Task instructions — Examine the entries and show every line in which the word "getFib" is found.

'''

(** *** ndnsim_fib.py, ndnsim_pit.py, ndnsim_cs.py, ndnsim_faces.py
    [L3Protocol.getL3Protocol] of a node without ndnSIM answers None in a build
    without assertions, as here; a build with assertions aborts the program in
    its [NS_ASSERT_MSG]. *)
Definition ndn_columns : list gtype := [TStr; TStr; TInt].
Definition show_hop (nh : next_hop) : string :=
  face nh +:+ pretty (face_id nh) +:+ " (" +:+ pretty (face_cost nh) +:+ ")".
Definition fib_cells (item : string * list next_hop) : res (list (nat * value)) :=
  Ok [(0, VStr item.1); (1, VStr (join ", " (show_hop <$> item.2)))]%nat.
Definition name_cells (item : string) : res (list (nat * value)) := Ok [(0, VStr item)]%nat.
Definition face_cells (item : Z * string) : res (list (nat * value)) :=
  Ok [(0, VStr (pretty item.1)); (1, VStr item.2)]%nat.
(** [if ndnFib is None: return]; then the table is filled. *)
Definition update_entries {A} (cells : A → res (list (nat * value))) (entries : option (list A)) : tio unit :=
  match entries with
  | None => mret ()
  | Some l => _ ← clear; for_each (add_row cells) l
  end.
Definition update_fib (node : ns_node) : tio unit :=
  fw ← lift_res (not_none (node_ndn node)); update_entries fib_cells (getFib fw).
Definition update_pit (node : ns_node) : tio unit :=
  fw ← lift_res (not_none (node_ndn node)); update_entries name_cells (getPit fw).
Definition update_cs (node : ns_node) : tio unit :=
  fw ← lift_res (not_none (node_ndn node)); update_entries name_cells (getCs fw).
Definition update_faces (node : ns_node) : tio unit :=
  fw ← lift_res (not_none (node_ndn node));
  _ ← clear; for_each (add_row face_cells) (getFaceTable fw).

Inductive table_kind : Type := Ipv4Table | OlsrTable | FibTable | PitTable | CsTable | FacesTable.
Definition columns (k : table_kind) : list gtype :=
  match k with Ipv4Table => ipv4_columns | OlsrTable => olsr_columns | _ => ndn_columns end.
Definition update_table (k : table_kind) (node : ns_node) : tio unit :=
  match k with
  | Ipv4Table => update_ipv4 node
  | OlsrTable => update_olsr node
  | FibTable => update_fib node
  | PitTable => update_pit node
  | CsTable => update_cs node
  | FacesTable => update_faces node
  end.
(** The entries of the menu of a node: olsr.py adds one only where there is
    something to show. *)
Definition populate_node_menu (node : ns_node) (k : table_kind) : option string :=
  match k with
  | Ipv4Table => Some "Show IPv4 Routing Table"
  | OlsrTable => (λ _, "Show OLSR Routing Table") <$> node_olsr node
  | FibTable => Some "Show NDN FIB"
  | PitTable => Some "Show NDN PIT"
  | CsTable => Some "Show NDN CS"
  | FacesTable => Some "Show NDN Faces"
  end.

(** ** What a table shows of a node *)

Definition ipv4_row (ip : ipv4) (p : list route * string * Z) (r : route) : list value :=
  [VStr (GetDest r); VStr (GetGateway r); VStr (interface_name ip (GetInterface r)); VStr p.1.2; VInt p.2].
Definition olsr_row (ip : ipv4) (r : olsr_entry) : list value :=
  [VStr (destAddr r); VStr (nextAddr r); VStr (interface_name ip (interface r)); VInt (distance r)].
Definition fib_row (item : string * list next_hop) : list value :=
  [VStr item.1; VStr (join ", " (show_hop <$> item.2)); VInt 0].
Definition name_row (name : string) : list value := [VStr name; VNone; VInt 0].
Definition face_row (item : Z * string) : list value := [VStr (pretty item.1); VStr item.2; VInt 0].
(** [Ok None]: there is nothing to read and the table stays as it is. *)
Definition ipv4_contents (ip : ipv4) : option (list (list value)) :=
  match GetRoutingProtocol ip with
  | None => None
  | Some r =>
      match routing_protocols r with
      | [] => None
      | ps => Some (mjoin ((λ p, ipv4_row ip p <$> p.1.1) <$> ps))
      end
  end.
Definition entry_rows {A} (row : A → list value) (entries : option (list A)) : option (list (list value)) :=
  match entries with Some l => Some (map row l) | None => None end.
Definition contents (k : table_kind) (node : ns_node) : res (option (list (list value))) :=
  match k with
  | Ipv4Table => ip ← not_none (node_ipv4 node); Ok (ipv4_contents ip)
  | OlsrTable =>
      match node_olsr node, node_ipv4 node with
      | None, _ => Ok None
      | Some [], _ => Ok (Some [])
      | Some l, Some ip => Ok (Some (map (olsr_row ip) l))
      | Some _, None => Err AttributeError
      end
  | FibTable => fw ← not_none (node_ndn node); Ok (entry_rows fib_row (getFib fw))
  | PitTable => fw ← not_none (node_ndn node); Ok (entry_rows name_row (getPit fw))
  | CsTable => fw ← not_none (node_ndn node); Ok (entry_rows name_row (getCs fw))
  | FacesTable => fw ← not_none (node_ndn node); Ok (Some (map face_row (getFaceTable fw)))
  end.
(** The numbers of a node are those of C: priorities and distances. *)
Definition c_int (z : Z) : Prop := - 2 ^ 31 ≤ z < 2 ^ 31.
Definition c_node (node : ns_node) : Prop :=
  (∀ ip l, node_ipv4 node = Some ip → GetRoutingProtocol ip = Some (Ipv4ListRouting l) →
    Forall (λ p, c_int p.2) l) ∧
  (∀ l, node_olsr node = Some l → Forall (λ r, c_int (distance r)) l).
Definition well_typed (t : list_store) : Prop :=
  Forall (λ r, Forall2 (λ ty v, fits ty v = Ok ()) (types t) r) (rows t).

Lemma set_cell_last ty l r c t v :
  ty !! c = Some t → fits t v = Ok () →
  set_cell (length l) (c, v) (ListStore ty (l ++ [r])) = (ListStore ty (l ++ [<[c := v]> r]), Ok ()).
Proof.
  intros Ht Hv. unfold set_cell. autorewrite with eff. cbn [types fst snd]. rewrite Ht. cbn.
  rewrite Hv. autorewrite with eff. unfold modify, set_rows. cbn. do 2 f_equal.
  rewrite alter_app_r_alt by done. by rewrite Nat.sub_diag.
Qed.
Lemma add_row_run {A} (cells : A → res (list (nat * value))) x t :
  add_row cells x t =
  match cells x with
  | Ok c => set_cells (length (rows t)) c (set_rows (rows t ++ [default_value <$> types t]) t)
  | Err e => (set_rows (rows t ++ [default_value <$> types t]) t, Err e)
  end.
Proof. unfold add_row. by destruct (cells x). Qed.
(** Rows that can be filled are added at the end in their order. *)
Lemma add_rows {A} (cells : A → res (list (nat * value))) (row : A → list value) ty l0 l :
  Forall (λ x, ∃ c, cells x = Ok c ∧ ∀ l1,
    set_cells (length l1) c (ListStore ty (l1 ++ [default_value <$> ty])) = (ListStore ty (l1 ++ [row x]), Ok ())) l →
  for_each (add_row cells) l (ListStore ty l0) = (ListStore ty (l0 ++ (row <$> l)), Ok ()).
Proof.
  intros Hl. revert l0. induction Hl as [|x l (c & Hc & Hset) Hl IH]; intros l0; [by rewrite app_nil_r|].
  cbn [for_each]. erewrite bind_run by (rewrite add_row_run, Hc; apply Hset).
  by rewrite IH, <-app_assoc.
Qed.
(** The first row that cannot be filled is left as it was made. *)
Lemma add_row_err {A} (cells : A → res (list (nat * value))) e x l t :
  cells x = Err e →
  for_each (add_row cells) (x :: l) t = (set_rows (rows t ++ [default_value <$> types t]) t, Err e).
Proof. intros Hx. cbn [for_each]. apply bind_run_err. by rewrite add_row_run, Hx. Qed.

'''

Problem solution —
  fw ← lift_res (not_none (node_ndn node)); update_entries fib_cells (getFib fw).
  | FibTable => fw ← not_none (node_ndn node); Ok (entry_rows fib_row (getFib fw))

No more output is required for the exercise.